Problem details »
Exactly the lines below from the one with "Definition baseDuration_of (duration" up to and including the one with "when the base" make up the answer, with nothing else added.

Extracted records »

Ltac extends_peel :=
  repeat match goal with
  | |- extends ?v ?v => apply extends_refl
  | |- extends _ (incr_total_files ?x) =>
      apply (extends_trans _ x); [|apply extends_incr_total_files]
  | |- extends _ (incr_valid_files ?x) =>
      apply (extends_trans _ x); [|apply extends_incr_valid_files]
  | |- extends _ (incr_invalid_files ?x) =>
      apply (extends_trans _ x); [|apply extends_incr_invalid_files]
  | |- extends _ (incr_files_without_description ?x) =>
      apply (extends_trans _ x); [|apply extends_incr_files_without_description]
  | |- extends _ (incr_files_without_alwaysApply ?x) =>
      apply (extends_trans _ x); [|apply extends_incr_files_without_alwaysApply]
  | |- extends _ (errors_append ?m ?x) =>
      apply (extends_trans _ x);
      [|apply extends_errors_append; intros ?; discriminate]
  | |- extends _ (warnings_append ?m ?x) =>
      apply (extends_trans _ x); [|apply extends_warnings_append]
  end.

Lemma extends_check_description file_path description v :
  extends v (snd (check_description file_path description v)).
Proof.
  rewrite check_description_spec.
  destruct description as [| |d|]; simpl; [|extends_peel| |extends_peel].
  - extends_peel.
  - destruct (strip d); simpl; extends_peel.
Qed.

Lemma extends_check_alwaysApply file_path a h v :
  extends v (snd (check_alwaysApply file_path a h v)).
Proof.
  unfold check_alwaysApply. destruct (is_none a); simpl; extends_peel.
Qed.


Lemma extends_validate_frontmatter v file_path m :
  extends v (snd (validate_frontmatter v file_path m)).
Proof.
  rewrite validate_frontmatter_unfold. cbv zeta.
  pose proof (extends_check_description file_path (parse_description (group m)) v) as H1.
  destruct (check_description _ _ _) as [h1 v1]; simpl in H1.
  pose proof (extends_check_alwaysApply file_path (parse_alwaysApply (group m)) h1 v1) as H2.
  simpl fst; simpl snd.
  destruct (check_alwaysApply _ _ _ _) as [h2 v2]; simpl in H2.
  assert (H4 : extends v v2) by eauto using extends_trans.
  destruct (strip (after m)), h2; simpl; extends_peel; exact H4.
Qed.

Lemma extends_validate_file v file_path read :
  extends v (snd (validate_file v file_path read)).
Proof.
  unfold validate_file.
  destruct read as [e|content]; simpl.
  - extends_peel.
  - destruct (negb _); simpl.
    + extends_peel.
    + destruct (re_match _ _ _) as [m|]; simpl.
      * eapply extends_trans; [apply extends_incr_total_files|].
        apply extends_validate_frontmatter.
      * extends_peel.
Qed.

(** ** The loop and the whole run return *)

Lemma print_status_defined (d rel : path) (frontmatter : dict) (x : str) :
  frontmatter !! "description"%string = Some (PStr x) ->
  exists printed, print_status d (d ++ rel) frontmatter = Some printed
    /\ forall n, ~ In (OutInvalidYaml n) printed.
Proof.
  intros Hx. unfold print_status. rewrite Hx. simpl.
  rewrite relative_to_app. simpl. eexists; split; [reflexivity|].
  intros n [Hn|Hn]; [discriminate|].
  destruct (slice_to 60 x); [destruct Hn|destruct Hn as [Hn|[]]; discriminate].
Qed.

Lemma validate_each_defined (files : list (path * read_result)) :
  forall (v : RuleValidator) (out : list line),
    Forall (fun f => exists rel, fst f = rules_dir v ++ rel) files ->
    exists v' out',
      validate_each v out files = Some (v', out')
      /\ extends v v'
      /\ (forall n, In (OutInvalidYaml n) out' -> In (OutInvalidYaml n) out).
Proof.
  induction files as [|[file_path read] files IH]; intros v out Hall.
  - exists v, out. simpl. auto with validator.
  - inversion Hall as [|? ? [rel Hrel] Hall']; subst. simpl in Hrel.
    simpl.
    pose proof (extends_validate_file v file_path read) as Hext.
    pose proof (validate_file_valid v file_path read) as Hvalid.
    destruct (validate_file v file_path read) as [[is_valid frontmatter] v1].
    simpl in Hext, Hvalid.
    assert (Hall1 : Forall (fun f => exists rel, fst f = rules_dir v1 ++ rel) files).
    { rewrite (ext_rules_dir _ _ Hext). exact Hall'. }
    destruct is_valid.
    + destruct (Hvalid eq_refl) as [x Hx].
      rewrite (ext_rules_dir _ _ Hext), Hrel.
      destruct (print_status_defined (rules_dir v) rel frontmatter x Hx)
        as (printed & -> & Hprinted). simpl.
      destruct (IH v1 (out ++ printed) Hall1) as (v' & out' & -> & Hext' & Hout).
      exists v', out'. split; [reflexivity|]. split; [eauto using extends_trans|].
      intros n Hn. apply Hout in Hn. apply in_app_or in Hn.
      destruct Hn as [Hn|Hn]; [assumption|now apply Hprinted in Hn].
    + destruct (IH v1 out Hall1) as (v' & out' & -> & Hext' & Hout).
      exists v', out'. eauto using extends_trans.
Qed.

==

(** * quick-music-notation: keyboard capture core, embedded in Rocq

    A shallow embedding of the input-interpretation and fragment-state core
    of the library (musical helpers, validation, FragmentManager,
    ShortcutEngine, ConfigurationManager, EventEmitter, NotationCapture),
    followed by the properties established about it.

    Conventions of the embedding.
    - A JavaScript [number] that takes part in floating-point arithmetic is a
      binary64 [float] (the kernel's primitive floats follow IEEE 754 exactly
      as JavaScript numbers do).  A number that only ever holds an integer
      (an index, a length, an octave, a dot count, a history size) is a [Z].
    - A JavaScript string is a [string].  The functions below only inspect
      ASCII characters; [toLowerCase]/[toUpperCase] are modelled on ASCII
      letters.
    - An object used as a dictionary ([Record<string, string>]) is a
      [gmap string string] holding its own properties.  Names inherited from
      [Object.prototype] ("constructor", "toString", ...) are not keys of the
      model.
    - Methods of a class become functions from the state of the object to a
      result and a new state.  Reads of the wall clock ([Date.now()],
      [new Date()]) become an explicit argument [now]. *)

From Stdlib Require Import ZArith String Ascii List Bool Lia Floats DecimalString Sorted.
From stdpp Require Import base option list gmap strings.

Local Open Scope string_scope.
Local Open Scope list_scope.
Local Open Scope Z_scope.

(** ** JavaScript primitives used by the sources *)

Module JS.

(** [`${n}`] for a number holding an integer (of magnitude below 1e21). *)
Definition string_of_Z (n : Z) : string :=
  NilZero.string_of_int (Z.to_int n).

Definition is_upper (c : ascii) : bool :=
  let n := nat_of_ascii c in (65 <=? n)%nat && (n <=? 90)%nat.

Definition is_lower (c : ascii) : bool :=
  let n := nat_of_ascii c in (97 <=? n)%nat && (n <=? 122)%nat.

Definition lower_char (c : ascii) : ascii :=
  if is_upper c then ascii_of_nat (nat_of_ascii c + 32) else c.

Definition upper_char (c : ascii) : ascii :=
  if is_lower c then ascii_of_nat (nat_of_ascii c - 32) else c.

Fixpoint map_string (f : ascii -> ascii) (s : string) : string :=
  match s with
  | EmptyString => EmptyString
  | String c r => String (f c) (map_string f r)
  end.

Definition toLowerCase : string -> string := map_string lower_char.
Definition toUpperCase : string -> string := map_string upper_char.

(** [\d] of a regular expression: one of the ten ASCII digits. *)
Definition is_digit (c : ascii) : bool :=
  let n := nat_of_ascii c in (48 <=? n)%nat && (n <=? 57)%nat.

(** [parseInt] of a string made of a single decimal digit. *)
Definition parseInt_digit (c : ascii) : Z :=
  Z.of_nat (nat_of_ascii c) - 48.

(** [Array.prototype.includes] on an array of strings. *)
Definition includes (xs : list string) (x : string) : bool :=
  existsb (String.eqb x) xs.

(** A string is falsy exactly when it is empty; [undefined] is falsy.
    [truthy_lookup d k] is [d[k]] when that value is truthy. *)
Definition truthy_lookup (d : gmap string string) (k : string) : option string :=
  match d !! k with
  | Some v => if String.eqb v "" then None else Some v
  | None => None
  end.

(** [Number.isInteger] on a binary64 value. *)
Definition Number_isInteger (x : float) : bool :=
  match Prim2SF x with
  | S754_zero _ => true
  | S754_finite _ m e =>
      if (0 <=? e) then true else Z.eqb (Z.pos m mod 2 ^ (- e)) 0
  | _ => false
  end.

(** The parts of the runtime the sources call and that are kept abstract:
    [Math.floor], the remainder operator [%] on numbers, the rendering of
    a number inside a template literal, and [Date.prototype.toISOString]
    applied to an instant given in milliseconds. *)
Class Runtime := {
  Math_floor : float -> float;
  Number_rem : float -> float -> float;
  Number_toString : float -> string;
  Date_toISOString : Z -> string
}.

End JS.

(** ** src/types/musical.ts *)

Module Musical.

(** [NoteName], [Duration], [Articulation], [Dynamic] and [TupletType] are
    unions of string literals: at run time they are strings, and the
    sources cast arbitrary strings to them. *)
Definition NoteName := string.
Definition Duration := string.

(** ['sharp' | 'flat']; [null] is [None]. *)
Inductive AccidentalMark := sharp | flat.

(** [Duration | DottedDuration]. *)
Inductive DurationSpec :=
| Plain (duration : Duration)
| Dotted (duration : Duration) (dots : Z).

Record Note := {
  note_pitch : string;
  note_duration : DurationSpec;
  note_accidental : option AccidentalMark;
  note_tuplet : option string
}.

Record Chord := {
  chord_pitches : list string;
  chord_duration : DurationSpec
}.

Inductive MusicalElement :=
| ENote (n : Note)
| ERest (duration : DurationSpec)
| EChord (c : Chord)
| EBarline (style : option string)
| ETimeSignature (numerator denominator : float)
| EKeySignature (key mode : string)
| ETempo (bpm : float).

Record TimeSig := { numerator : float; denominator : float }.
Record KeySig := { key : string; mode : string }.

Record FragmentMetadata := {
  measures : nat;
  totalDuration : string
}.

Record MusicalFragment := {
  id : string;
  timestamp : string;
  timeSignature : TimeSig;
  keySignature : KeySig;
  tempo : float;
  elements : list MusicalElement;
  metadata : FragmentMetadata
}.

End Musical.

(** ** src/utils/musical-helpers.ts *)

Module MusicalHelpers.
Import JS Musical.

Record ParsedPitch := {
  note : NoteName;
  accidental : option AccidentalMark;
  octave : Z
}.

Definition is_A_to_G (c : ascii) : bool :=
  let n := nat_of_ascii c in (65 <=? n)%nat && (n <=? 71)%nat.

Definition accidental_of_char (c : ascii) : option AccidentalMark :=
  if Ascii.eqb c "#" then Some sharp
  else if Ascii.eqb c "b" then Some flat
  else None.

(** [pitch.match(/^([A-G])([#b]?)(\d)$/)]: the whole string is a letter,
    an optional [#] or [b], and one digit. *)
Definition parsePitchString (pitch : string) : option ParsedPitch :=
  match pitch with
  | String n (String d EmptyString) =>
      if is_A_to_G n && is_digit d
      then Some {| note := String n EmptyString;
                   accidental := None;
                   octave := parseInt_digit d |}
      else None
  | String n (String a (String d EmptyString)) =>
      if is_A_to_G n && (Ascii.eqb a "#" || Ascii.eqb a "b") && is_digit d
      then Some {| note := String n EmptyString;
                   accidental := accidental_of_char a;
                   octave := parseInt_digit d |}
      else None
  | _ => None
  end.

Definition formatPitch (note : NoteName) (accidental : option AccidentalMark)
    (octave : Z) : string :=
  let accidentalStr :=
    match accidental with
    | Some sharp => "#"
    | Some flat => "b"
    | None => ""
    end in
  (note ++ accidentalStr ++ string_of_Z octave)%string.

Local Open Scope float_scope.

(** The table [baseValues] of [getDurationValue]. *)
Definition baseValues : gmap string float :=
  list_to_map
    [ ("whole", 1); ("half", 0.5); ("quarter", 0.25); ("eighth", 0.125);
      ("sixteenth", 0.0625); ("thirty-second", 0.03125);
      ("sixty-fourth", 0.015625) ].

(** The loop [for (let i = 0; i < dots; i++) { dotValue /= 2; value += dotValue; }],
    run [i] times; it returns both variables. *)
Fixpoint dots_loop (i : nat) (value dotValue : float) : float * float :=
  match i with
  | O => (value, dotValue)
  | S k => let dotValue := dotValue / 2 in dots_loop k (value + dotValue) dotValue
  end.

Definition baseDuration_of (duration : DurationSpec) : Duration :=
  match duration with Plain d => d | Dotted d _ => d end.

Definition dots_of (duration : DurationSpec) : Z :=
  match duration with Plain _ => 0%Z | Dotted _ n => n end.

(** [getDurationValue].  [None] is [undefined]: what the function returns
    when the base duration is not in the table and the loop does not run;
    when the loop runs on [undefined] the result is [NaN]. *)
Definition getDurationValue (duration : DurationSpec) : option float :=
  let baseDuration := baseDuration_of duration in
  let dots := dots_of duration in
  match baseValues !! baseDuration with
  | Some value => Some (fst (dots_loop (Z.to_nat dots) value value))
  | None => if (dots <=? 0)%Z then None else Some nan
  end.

Answer area »
Definition baseDuration_of (duration : DurationSpec) : Duration :=
  match duration with Plain d => d | Dotted d _ => d end.

Definition dots_of (duration : DurationSpec) : Z :=
  match duration with Plain _ => 0%Z | Dotted _ n => n end.

(** [getDurationValue].  [None] is [undefined]: what the function returns
    when the base duration is not in the table and the loop does not run;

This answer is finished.